The Sunday Post (Inverness)

giant One leap

- WORDS LYNN LOVE

“There you are.” Fiona slumped to the ground beside her daughter, the stubby grass prickly under her palms. “I always know where to find you.”

Maisie pulled at the heads of a thrift plant, pink bobbles filling her hand like balls of candyfloss. She shrugged.

“Not many places to look.” “True. But I know how much you love this spot.”

They sat on an outcrop of sandstone, glacial boulders laid out below reaching to a white froth of breaking waves.

The rocks were still splashed white, limed from the puffinbree­ding season, when the Isle of St Oda was home to thousands of the squat birds.

“Hard to believe just a few weeks ago this place was full of those sadfaced little clowns,” she went on. “I’ll miss them next year.”

The heartbreak in her daughter’s voice threatened to shatter Fiona’s own resolution not to cry.

“Did you look at that list of holidays the school sent you? You’ll be home for a week in May – might catch those wee chicks fledging if the weather’s kind.”

Not for the first time, Fiona wondered if she and Alan had been wise to raise Maisie in the Hebrides rather than selling up and moving to the mainland as so many families had done.

Even in summer, a day of blazing sunshine on St Oda could fast be swallowed by fog so thick the ferry couldn’t land.

Still, through the warmer weather the place would be lively with tourists, biologists and birdwatche­rs, swelling the community to five times its usual size.

Winter was when St Oda felt most like an island, when the winds blasted snow against the moors.the weather could mask the mainland for days at a time.

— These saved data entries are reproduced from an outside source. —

Lemma put_filled c r suffix len : filled r suffix len -> (0 < r.2)%nat -> filled (put c r) (c :: suffix) len.
Proof.
  intros (Hl & Hn & Hd) Hp. unfold filled, put. cbn [fst snd length]. rewrite length_insert. split_and!; [done|lia|].
  rewrite insert_take_drop, drop_app_length' by (rewrite ?length_take; lia). replace (S (r.2 - 1)) with r.2 by lia. by rewrite Hd.
Qed.

Lemma put_digits_filled fuel t r suffix len : filled r suffix len -> (length (digs fuel t 10) <= r.2)%nat ->
  filled (put_digits fuel t r) (reverse ((fun d => 48 + d) <$> digs fuel t 10) ++ suffix) len.
Proof.
  revert t r suffix. induction fuel as [|fuel IH]; intros t r suffix Hf Hl; cbn [put_digits digs fmap list_fmap length] in *; [done|].
  pose proof (put_filled (48 + t mod 10) r suffix len Hf ltac:(lia)) as Hp. unfold nz. rewrite reverse_cons, <- app_assoc. cbn [app].
  destruct (t / 10 =? 0); cbn [negb fmap list_fmap length] in *; [done|]. apply IH; [done|]. cbn [put snd]. lia.
Qed.

(** The string of a size: its number, a digit for the rest, the unit. *)
Definition size_string (sz : Z) : list Z :=
  let '(unit_, has_rest, rest, n) := split_size sz in
  reverse ((fun d => 48 + d) <$> digs 10 n 10) ++ (if has_rest : bool then [46; 48 + rest] else []) ++ (if nz unit_ then [unit_] else []) ++ [66].
Lemma get_batch_status_total_witness :
  requests
    (events
       (@get_batch_status Demo3.etree Demo4.portal Demo3.python Demo4.emissor
          [("chave_acesso", VStr EmptyString); ("lote.protocolo", VStr "CHAVE1")]
          []))
    = [] ∧
  returned
    (@get_batch_status Demo3.etree Demo4.portal Demo3.python Demo4.emissor
       [("chave_acesso", VStr EmptyString); ("lote.protocolo", VStr "CHAVE1")] [])
    = inr ([], [("error", msg_sem_chave)]) ∧
  requests
    (events
       (@get_batch_status Demo3.etree Demo4.portal Demo3.python Demo4.emissor
          [("lote.protocolo", VStr "CHAVE1")] []))
    = [Request GET (URL_PRODUCAO +:+ "/CHAVE1") None [] "rsa.pfx" "segredo" 30
         true] ∧
  returned
    (@get_batch_status Demo3.etree Demo4.portal Demo3.python Demo4.emissor
       [("lote.protocolo", VStr "CHAVE1")] [])
    = inr ([], [("error", "NFSe não encontrada no Portal Nacional")]).
Proof.
  destruct (@get_batch_status_total Demo3.etree Demo4.portal Demo3.python
              Demo4.emissor
              [("chave_acesso", VStr EmptyString);
               ("lote.protocolo", VStr "CHAVE1")] [])
    as (_ & _ & Hkey & _).
  destruct (Hkey eq_refl) as [Hnone Hmsg].
  destruct (@get_batch_status_total Demo3.etree Demo4.portal Demo3.python
              Demo4.emissor [("lote.protocolo", VStr "CHAVE1")] [])
    as (_ & _ & _ & _ & Hcall & _).
  destruct (Hcall "rsa.pfx" "segredo" eq_refl eq_refl eq_refl)
    as [Hsent Hreturned].
  split_and!; [exact Hnone|exact Hmsg|exact Hsent|].
  rewrite Hreturned. vm_compute. reflexivity.
Defined.
(** ** Checks of the Python helpers *)

Example b64encode_Man : decode (b64encode (encode "Man")) = "TWFu".
Proof. reflexivity. Qed.
Example b64encode_Ma : decode (b64encode (encode "Ma")) = "TWE=".
Proof. reflexivity. Qed.
Example b64encode_M : decode (b64encode (encode "M")) = "TQ==".
Proof. reflexivity. Qed.
Example b64encode_hello : decode (b64encode (encode "hello world")) = "aGVsbG8gd29ybGQ=".
Proof. reflexivity. Qed.
Example len_ascii : len "abc" = 3.
Proof. reflexivity. Qed.
Example len_accent : len "não" = 3.
Proof. reflexivity. Qed.
Example pretty_len : pretty (len "inválido") = "8".
Proof. reflexivity. Qed.

Lemma overallScore_fifth (ts : Q -> string) (current : CurrentWeather)
    (waterTemp : Q) (moonPhase : MoonInfo) (solunar : Solunar) :
  (5 * overallScore (scoreConditions ts current waterTemp moonPhase solunar) =
   score (pressureFactor (pressure_msl current * 0.02953))
   + score (tempFactor ts waterTemp)
   + score (windFactor (wind_speed_10m current))
   + score (moonFactor moonPhase)
   + score (cloudFactor ts (cloud_cover current)))%Z.
Proof.
  set (total := (score (pressureFactor (pressure_msl current * 0.02953))
                 + score (tempFactor ts waterTemp)
                 + score (windFactor (wind_speed_10m current))
                 + score (moonFactor moonPhase)
                 + score (cloudFactor ts (cloud_cover current)))%Z).
  assert (Hs : overallScore (scoreConditions ts current waterTemp moonPhase solunar)
               = JS.Math_round (inject_Z total / 5)) by reflexivity.
  assert (Hm : (total mod 5 = 0)%Z).
  { pose proof (pressureFactor_score_mod5 (pressure_msl current * 0.02953)).
    pose proof (tempFactor_score_mod5 ts waterTemp).
    pose proof (windFactor_score_mod5 (wind_speed_10m current)).
    pose proof (moonFactor_score_mod5 moonPhase).
    pose proof (cloudFactor_score_mod5 ts (cloud_cover current)).
    unfold total. Z.div_mod_to_equations. lia. }
  pose proof (Math_round_fifth total Hm) as Hq. rewrite <- Hs in Hq.
  assert (Hz : inject_Z (5 * overallScore (scoreConditions ts current waterTemp moonPhase solunar))
               == inject_Z total).
  { rewrite inject_Z_mult. change (inject_Z 5) with 5. rewrite Hq. field. }
  apply (proj1 (inject_Z_injective _ _)). exact Hz.
Qed.

(** X15: the overall score always lies between 43 and 89, within the 0 to 100
    of the gauge: the index never rates below 43, and a score of 90 or
    more cannot occur. *)
Theorem overallScore_range (ts : Q -> string) (current : CurrentWeather)
    (waterTemp : Q) (moonPhase : MoonInfo) (solunar : Solunar) :
  (43 <= overallScore (scoreConditions ts current waterTemp moonPhase solunar) <= 89)%Z.
Proof.
  pose proof (overallScore_fifth ts current waterTemp moonPhase solunar).
  pose proof (pressureFactor_score_range (pressure_msl current * 0.02953)).
  pose proof (tempFactor_score_range ts waterTemp).
  pose proof (windFactor_score_range (wind_speed_10m current)).
  pose proof (moonFactor_score_range moonPhase).
  pose proof (cloudFactor_score_range ts (cloud_cover current)).
  lia.
Qed.

(** X16: when the [waterTemp] prop is left out, the default of 68 degrees puts
    the water-temperature factor at its best: a run that gets a weather
    reading stores an overall score of 55 or more, never rates Poor, and
    always gives the topwater tip. *)
Theorem calculateConditions_default_waterTemp (tz : Z) (ts : Q -> string)
    (props : FishActivityIndexProps) (env : Env) (cur : CurrentWeather)
    (s : State) :
  propWaterTemp props = None ->
  upstream env = Resolved (Body (JsonObject (Some cur))) ->
  exists c : FishingConditions,
    conditions (snd (calculateConditions tz ts props env s)) = Some c /\
    (55 <= overallScore c)%Z /\
    rating c <> Poor /\
    In "Topwater lures effective in early morning"%string (tips c).
Proof.
  intros Hw Hup.
  rewrite (calculateConditions_success tz ts props env cur s Hup), Hw. cbn [snd conditions].
  eexists. split; [reflexivity |].
  set (moon := getMoonPhase tz (clock1 env)).
  set (sol := getSolunarPeriods tz (clock2 env) (propLat props)).
  assert (Hov : (55 <= overallScore (scoreConditions ts cur 68 moon sol))%Z).
  { pose proof (overallScore_fifth ts cur 68 moon sol) as H5.
    pose proof (pressureFactor_score_range (pressure_msl cur * 0.02953)).
    assert (Ht : score (tempFactor ts 68) = 95%Z) by reflexivity.
    pose proof (windFactor_score_range (wind_speed_10m cur)).
    pose proof (moonFactor_score_range moon).
    pose proof (cloudFactor_score_range ts (cloud_cover cur)).
    lia. }
  split; [exact Hov |]. split.
  - pose proof (ratingOf_buckets (overallScore (scoreConditions ts cur 68 moon sol)))
      as (_ & _ & _ & HP).
    intros Hr. apply HP in Hr. lia.
  - unfold scoreConditions. cbn [tips]. unfold generateTips.
    destruct ((wind_speed_10m cur >=? 5) && (wind_speed_10m cur <=? 15)),
      ((pressure_msl cur * 0.02953 >=? 29.8) && (pressure_msl cur * 0.02953 <=? 30.0)),
      (String.eqb (phase moon) "Full Moon" || String.eqb (phase moon) "New Moon"),
      (cloud_cover cur >=? 50);
      cbn; tauto.
Qed.

Lemma calculateConditions_default_waterTemp_witness :
  let cur := {| temperature_2m := 40; pressure_msl := 990; wind_speed_10m := 40;
                cloud_cover := 10; precipitation := 0 |} in
  let env := {| upstream := Resolved (Body (JsonObject (Some cur)));
                clock1 := 1762128000000; clock2 := 1762128000000 |} in
  let props := {| propLat := 34.6619; propLng := -95.3890; propWaterTemp := None |} in
  propWaterTemp props = None /\
  exists c : FishingConditions,
    conditions (snd (calculateConditions 360 (fun _ => EmptyString) props env initialState))
      = Some c /\
    (55 <= overallScore c)%Z /\
    rating c <> Poor /\
    In "Topwater lures effective in early morning"%string (tips c).
Proof.
  intros cur env props. split; [reflexivity |].
  apply (calculateConditions_default_waterTemp 360 (fun _ => EmptyString)
           props env cur initialState); reflexivity.
Defined.

(** X18: the tips kept in the conditions are one to five, all different, and
    the default tip never comes with another. *)
Theorem generateTips_distinct (wind waterTemp pressure : Q) (moonPhase : MoonInfo)
    (clouds : Q) :
  let tips := generateTips wind waterTemp pressure moonPhase clouds in
  NoDup tips /\
  (1 <= List.length tips <= 5)%nat /\
  (In "Fish structure and cover in deeper water"%string tips ->
   tips = ["Fish structure and cover in deeper water"%string]).
Proof.
  cbv zeta. unfold generateTips.
  destruct ((wind >=? 5) && (wind <=? 15)),
    ((waterTemp >=? 65) && (waterTemp <=? 75)),
    ((pressure >=? 29.8) && (pressure <=? 30.0)),
    (String.eqb (phase moonPhase) "Full Moon" || String.eqb (phase moonPhase) "New Moon"),
    (clouds >=? 50);
    cbn; (split; [| split; [lia |]]).
  all: first [ solve [repeat (constructor; [cbn; intuition discriminate |]); constructor]
             | solve [cbn; intuition discriminate] ].
Qed.

(** ** Solunar periods *)


(** ** Moon illumination *)

(** Arithmetic with a division by a constant: the inverse is computed
    first. *)
Ltac qlra :=
  unfold Qdiv in *;
  repeat match goal with
  | |- context [Qinv ?c] =>
      let v := eval vm_compute in (Qinv c) in change (Qinv c) with v
  | H : context [Qinv ?c] |- _ =>
      let v := eval vm_compute in (Qinv c) in change (Qinv c) with v in H
  end;
  lra.

Lemma Math_round_quarter (t : Q) :
  0 <= t -> t <= 25 -> (0 <= JS.Math_round t <= 25)%Z.
Proof.
  intros H0 H25. split.
  - apply Math_round_nonneg. lra.
  - rewrite <- (Math_round_inject_Z 25). apply Math_round_mono.
    change (inject_Z 25) with 25. exact H25.
Qed.

(** The rounded quarter steps met in a goal, bounded where the branch
    conditions allow it. *)
Ltac round_bounds :=
  repeat match goal with
  | |- context [JS.Math_round ?t] =>
      lazymatch goal with
      | H : (0 <= JS.Math_round t <= 25)%Z |- _ => fail
      | _ => assert (0 <= JS.Math_round t <= 25)%Z
               by (apply Math_round_quarter; qlra)
      end
  end.
(** * ghstack: the EdenShell command translator ([ghstack/eden_shell.py])

    A shallow embedding of [EdenShell] and [match_args], and the properties
    of the command translation that the specification of the repository
    states about them.

    Python strings are [string] (sequences of [ascii], the encoded bytes:
    the source searches them for the one-byte characters [:] and [/] only
    and slices at the positions found); argument lists are [list string];
    dictionaries are [gmap string string]; subprocess calls and exceptions
    are threaded through a small state-and-exception monad over a [world]
    that records every subprocess call. *)

From Stdlib Require Import ZArith Ascii String List Lia.
From stdpp Require Import base option list strings gmap.

Local Open Scope string_scope.
Local Open Scope list_scope.

(** ** Python string primitives used by the source *)

Module PyStr.

(** [s[:n]] for [0 <= n]. *)
Fixpoint take (n : nat) (s : string) : string :=
  match n, s with
  | S n', String a s' => String a (take n' s')
  | _, _ => EmptyString
  end.

(** [s[n:]] for [0 <= n]. *)
Fixpoint drop (n : nat) (s : string) : string :=
  match n, s with
  | S n', String _ s' => drop n' s'
  | _, _ => s
  end.

(** [s.find(c)] for a one-character [c]: the lowest index, if any. *)
Fixpoint find (c : ascii) (s : string) : option nat :=
  match s with
  | EmptyString => None
  | String a s' => if Ascii.eqb a c then Some 0 else S <$> find c s'
  end.

(** [s.rfind(c)] for a one-character [c]: the highest index, or [-1]. *)
Fixpoint rfind (c : ascii) (s : string) : Z :=
  match s with
  | EmptyString => (-1)%Z
  | String a s' =>
      let r := rfind c s' in
      if (r =? -1)%Z then (if Ascii.eqb a c then 0%Z else (-1)%Z)
      else (r + 1)%Z
  end.

(** [s.startswith(p)]. *)
Definition startswith (p s : string) : bool := String.prefix p s.

End PyStr.

(** ** Values and exceptions *)

(** The values a pattern element can be.  [PyDict] carries the identity of
    the dictionary object: [WILDCARD_ARG = {}] is compared with [is]. *)
Inductive pyval : Type :=
| PyStr_ (s : string)
| PyInt (n : Z)
| PyNone
| PyDict (addr : nat).

(** The exceptions the translator can raise or let through.  The f-string
    messages are kept structured: the constructor is the message text, its
    argument the value interpolated into it. *)
Inductive exn : Type :=
| ExpectedExactly3Args (args : list string)
    (* Exception(f"expected exactly 3 args, but was: {args}") *)
| ExpectedMoreArgs (args : list string)
    (* Exception(f"expected more args: {args}") *)
| UnknownPatternType (pattern_arg : pyval)
    (* Exception(f"Unknown pattern type: {type(pattern_arg)}: {pattern_arg}") *)
| ValueError_substring_not_found
    (* str.index *)
| IndexError
    (* a list index out of range *)
| CalledProcessError (argv : list string).
    (* a subprocess exited with a non-zero status *)

Inductive result (A : Type) : Type :=
| Ok (a : A)
| Raise (e : exn).
Arguments Ok {A} a.
Arguments Raise {A} e.
(** * realtimefmri: the preprocessing pipeline of [realtimefmri/preprocess.py]

    A shallow embedding of the pipeline engine ([Pipeline.build],
    [Pipeline.process]) and of the statistics steps ([ZScore],
    [ActivityRatio], [IncrementalMeanStd], [RunningMeanStd]), with the
    fragment of Python and numpy these methods rely on.

    - numbers are IEEE 754 binary64 values, computed with the Standard
      Library's [SpecFloat] operations (round to nearest, ties to even);
    - an [ndarray] is a float64 array: a shape and its elements in C order;
    - a Python dict is a [gmap string value]; dict objects live in a
      [store] and are passed by reference, as Python passes them;
    - a method that can raise returns an [outcome]; a method of a stateful
      object returns the outcome together with the object's next state. *)

From stdpp Require Import gmap strings list fin_maps.
From Stdlib Require Import ZArith SpecFloat.

Local Open Scope Z_scope.

(** ** Outcomes of Python calls *)

(** The exceptions that the modelled code can raise. [CustomError] stands for
    an exception raised by a collaborator (a step constructor, [load_class]). *)
Inductive exn : Type :=
  | KeyError (k : string)
  | TypeError
  | ValueError
  | IndexError
  | AttributeError
  | ZeroDivisionError
  | OverflowError
  | StructError
  | CustomError (msg : string).

(** [Ok a]: the call returns [a]. [Raise e]: it raises [e]. [Unmodelled]: the
    arguments lie outside the fragment of Python and numpy that this
    development gives a meaning to (general broadcasting, arrays that are not
    float64, arithmetic on strings and containers). *)
Inductive outcome (A : Type) : Type :=
  | Ok (a : A)
  | Raise (e : exn)
  | Unmodelled.

Arguments Ok {A} a.
Arguments Raise {A} e.
Arguments Unmodelled {A}.

Definition bind {A B : Type} (m : outcome A) (f : A → outcome B) : outcome B :=
  match m with
  | Ok a => f a
  | Raise e => Raise e
  | Unmodelled => Unmodelled
  end.

Notation "'let*' x := m 'in' k" := (bind m (fun x => k))
  (at level 10, x name, m at level 100, k at level 200).

(** ** binary64 arithmetic *)

Module F64.

Definition prec : Z := 53.
Definition emax : Z := 1024.

Definition float : Type := spec_float.

Definition add : float → float → float := SFadd prec emax.
Definition sub : float → float → float := SFsub prec emax.
Definition mul : float → float → float := SFmul prec emax.
Definition div : float → float → float := SFdiv prec emax.
Definition sqrt : float → float := SFsqrt prec emax.

(** The correctly rounded binary64 value of an integer. *)
Definition of_Z (z : Z) : float := binary_normalize prec emax z 0 false.

Definition zero : float := S754_zero false.
Definition one : float := Eval vm_compute in of_Z 1.
Definition nan : float := S754_nan.

Definition is_nan (x : float) : bool :=
  match x with S754_nan => true | _ => false end.

Definition is_zero (x : float) : bool :=
  match x with S754_zero _ => true | _ => false end.

Definition is_inf (x : float) : bool :=
  match x with S754_infinity _ => true | _ => false end.

(** [numpy.isfinite]: neither an infinity nor not-a-number. *)
Definition is_finite (x : float) : bool :=
  match x with
  | S754_zero _ | S754_finite _ _ _ => true
  | S754_infinity _ | S754_nan => false
  end.

End F64.

Abbreviation float := F64.float.

(** ** numpy arrays *)

(** A float64 [ndarray]: its [shape] and its elements in C (row-major)
    order, which is also what [ravel()] returns. *)
Record ndarray : Type := mk_ndarray {
  shape : list nat;
  data : list float
}.

(** [a.size]: the product of the dimensions. *)
Definition size (a : ndarray) : nat := foldr Nat.mul 1%nat (shape a).

(** An array holds exactly [size] elements. *)
Definition wf_ndarray (a : ndarray) : Prop := length (data a) = size a.

Definition ravel (a : ndarray) : list float := data a.

(** [v.reshape(s)] of a flat vector [v]: [ValueError] unless the sizes agree. *)
Definition reshape (v : list float) (s : list nat) : outcome ndarray :=
  if Nat.eqb (length v) (foldr Nat.mul 1%nat s)
  then Ok (mk_ndarray s v)
  else Raise ValueError.

(** [np.zeros(n)] and [np.ones(n)]: vectors of length [n]. *)
Definition np_zeros (n : nat) : ndarray := mk_ndarray [n] (replicate n F64.zero).
Definition np_ones (n : nat) : ndarray := mk_ndarray [n] (replicate n F64.one).

(** [np.zeros_like(a)]: zeros in the shape of [a]. *)
Definition np_zeros_like (a : ndarray) : ndarray :=
  mk_ndarray (shape a) (replicate (size a) F64.zero).

(** ** Python values *)

(** [VFloat] is a Python [float], [VNpFloat] a numpy [float64] scalar (what a
    full reduction such as [np.nanmean(x)] returns): they hold the same
    numbers but divide by zero differently. *)
#[warnings="-register-all"]
Inductive value : Type :=
  | VNone
  | VInt (z : Z)
  | VFloat (f : float)
  | VNpFloat (f : float)
  | VStr (s : string)
  | VArray (a : ndarray)
  | VTuple (vs : list value)
  | VList (vs : list value).

(** The numpy objects, seen through the attributes [shape], [size] and
    [ravel()] that an [ndarray] and a numpy scalar both have. A numpy scalar
    has shape [()]. *)
Definition as_ndarray (v : value) : option ndarray :=
  match v with
  | VArray a => Some a
  | VNpFloat f => Some (mk_ndarray [] [f])
  | _ => None
  end.

(** A ufunc returns a numpy scalar, not a 0-d array, when its result has
    shape [()]. *)
Definition ufunc_result (a : ndarray) : value :=
  match shape a, data a with
  | [], [x] => VNpFloat x
  | _, _ => VArray a
  end.

(** ** Python and numpy arithmetic *)

(** [float(z)] for a Python [int]: correctly rounded, [OverflowError] when
    the integer is too large for a binary64. *)
Definition float_of_int (z : Z) : outcome float :=
  let f := F64.of_Z z in
  if F64.is_inf f then Raise OverflowError else Ok f.

(** An integer as an exact, not normalised, floating-point number. *)
Definition exact_of_Z (z : Z) : float :=
  match z with
  | Z0 => S754_zero false
  | Zpos p => S754_finite false p 0
  | Zneg p => S754_finite true p 0
  end.

(** [a / b] on two Python [int]s: the correctly rounded quotient of the
    integers themselves. *)
Definition int_truediv (a b : Z) : outcome float :=
  if Z.eqb b 0 then Raise ZeroDivisionError
  else
    let q := F64.div (exact_of_Z a) (exact_of_Z b) in
    if F64.is_inf q then Raise OverflowError else Ok q.

(** [x / y] on two Python [float]s: a zero divisor raises. *)
Definition float_truediv (x y : float) : outcome float :=
  if F64.is_zero y then Raise ZeroDivisionError else Ok (F64.div x y).

(** An operand of a numpy ufunc. *)
Inductive np_operand : Type :=
  | NpScalar (f : float)
  | NpArray (a : ndarray).

(** A Python [int] enters numpy arithmetic as an [int64] that is then cast
    to [float64]; larger integers are outside the model. *)
Definition to_np_operand (v : value) : outcome np_operand :=
  match v with
  | VInt z =>
      if Z.leb (- 2 ^ 63) z && Z.ltb z (2 ^ 63) then Ok (NpScalar (F64.of_Z z))
      else Unmodelled
  | VFloat f | VNpFloat f => Ok (NpScalar f)
  | VArray a => Ok (NpArray a)
  | _ => Unmodelled
  end.

(** A binary ufunc. Arrays of one shape combine element by element, a scalar
    is broadcast over an array; other pairs of shapes need numpy's general
    broadcasting, which is outside the model. No ufunc raises on a zero
    divisor: numpy only warns. *)
Definition np_binop (op : float → float → float) (x y : value) : outcome value :=
  let* a := to_np_operand x in
  let* b := to_np_operand y in
  match a, b with
  | NpScalar f, NpScalar g => Ok (VNpFloat (op f g))
  | NpArray a, NpScalar g =>
      Ok (ufunc_result (mk_ndarray (shape a) (map (λ f, op f g) (data a))))
  | NpScalar f, NpArray b =>
      Ok (ufunc_result (mk_ndarray (shape b) (map (λ g, op f g) (data b))))
  | NpArray a, NpArray b =>
      if decide (shape a = shape b)
      then Ok (ufunc_result (mk_ndarray (shape a) (zip_with op (data a) (data b))))
      else Unmodelled
  end.

Definition is_numpy (v : value) : bool :=
  match v with VNpFloat _ | VArray _ => true | _ => false end.

(** [x + y] and [x - y]: Python's own arithmetic on [int] and [float], numpy's
    as soon as one operand is a numpy object. *)
Definition py_arith (iop : Z → Z → Z) (fop : float → float → float)
    (x y : value) : outcome value :=
  match x, y with
  | VInt a, VInt b => Ok (VInt (iop a b))
  | VInt a, VFloat g => let* f := float_of_int a in Ok (VFloat (fop f g))
  | VFloat f, VInt b => let* g := float_of_int b in Ok (VFloat (fop f g))
  | VFloat f, VFloat g => Ok (VFloat (fop f g))
  | _, _ => if is_numpy x || is_numpy y then np_binop fop x y else Unmodelled
  end.

Definition py_add : value → value → outcome value := py_arith Z.add F64.add.
Definition py_sub : value → value → outcome value := py_arith Z.sub F64.sub.

(** [x / y]: two Python numbers raise [ZeroDivisionError] on a zero divisor;
    numpy returns an infinity or not-a-number instead. *)
Definition py_truediv (x y : value) : outcome value :=
  match x, y with
  | VInt a, VInt b => let* q := int_truediv a b in Ok (VFloat q)
  | VInt a, VFloat g =>
      let* f := float_of_int a in let* q := float_truediv f g in Ok (VFloat q)
  | VFloat f, VInt b =>
      let* g := float_of_int b in let* q := float_truediv f g in Ok (VFloat q)
  | VFloat f, VFloat g => let* q := float_truediv f g in Ok (VFloat q)
  | _, _ => if is_numpy x || is_numpy y then np_binop F64.div x y else Unmodelled
  end.
(** X16: [initialize()] resolves to [true] from every state of the client
    and sends nothing; every URI it lists is the URI of a grid or of the
    metadata of a resort that [getAvailableResorts()] names and the loader
    knows, and [readResource] parses it back into that type and resort. *)
Theorem listed_resources_are_readable c w :
  exists c',
    initialize (c, w) = (Return true, (c', w))
    /\ isInitialized c' = true
    /\ Forall (fun uri =>
         exists t resortKey,
           uri = resourceUri t resortKey
           /\ matchResource uri = Some (t, resortKey)
           /\ resortKey ∈ getAvailableResorts
           /\ TopographyDataLoader.knownResort resortKey = true)
         (resources c').
Proof.
  destruct c as [init res tbl]. eexists. split; [reflexivity|].
  split; [reflexivity|]. cbn [resources].
  repeat (apply Forall_cons; split;
          [do 2 eexists; split; [|split; [reflexivity|split; [|reflexivity]]];
           [reflexivity | unfold getAvailableResorts; set_solver]|]).
  apply Forall_nil. done.
Qed.

End FurtherListing.

Lemma written_line_has_tool_marker digest :
  startswith (b "# checksum: " ++ digest) checksum_marker_tool = true.
Proof.
  unfold checksum_marker_tool.
  set (written := b "# checksum: "). vm_compute in written. subst written.
  set (marker := b "# checksum:"). vm_compute in marker. subst marker.
  reflexivity.
Qed.

Lemma rewritten_twice old line digest :
  splitlines old !! 4 = Some line →
  no_linebreak digest →
  rewritten (rewritten old digest) digest = rewritten old digest.
Proof.
  intros Hline Hdigest. unfold rewritten at 1.
  rewrite (splitlines_rewritten old line digest Hline Hdigest).
  by rewrite list_insert_insert_eq.
Qed.

(** X8. What the tool writes, the reader reads back: the content written
    for a digest that is a token carries that digest on line 4 for
    [getYamlFileChecksum]; and if rewriting left the checksum of the content
    at that digest, running the tool on the written file, with or without
    [update], reports a valid checksum and writes nothing. *)
Theorem written_checksum_is_read_back old line digest :
  splitlines old !! 4 = Some line →
  is_token digest →
  getYamlFileChecksum (rewritten old digest) = Return (Some digest)
  ∧ (_calculateYamlFileChecksum (rewritten old digest) = Return digest →
     ∀ s filename update,
       files s !! filename = Some (rewritten old digest) →
       checkOrUpdateChecksum filename update s
       = (Return (), add_info "OK, checksum valid." s)).
Proof.
  intros Hline Htoken.
  pose proof (token_no_linebreak _ Htoken) as Hdigest.
  assert (splitlines (rewritten old digest) !! 4
          = Some (b "# checksum: " ++ digest)) as Hwritten.
  { rewrite (splitlines_rewritten old line digest Hline Hdigest).
    apply list_lookup_insert_eq. by apply lookup_lt_Some in Hline. }
  split; [by apply getYamlFileChecksum_written|].
  intros Hsame s filename update Hfile.
  rewrite (checkOrUpdateChecksum_eval s filename update (rewritten old digest)
             (b "# checksum: " ++ digest) digest Hfile Hwritten
             (written_line_has_tool_marker digest) Hsame).
  rewrite (rewritten_twice old line digest Hline Hdigest).
  by rewrite bool_decide_eq_false_2 by (by intros Hne; apply Hne).
Qed.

But Alan had grown up there and he and Fiona had felt it right for Maisie to share that rural upbringing. Only now she wondered.

“Said your goodbyes?” “Yeah,” Maisie said.“i went to see Miss Connell. She gave me a hug and a book about the Vikings in Shetland. Said it will remind me of home when I’m away boarding.”

Maisie had been one of the teacher’s favourites. In an island school with only 20 pupils that might seem easy enough, but Miss Connell was tough as a mountain hare and held every child to her high standards.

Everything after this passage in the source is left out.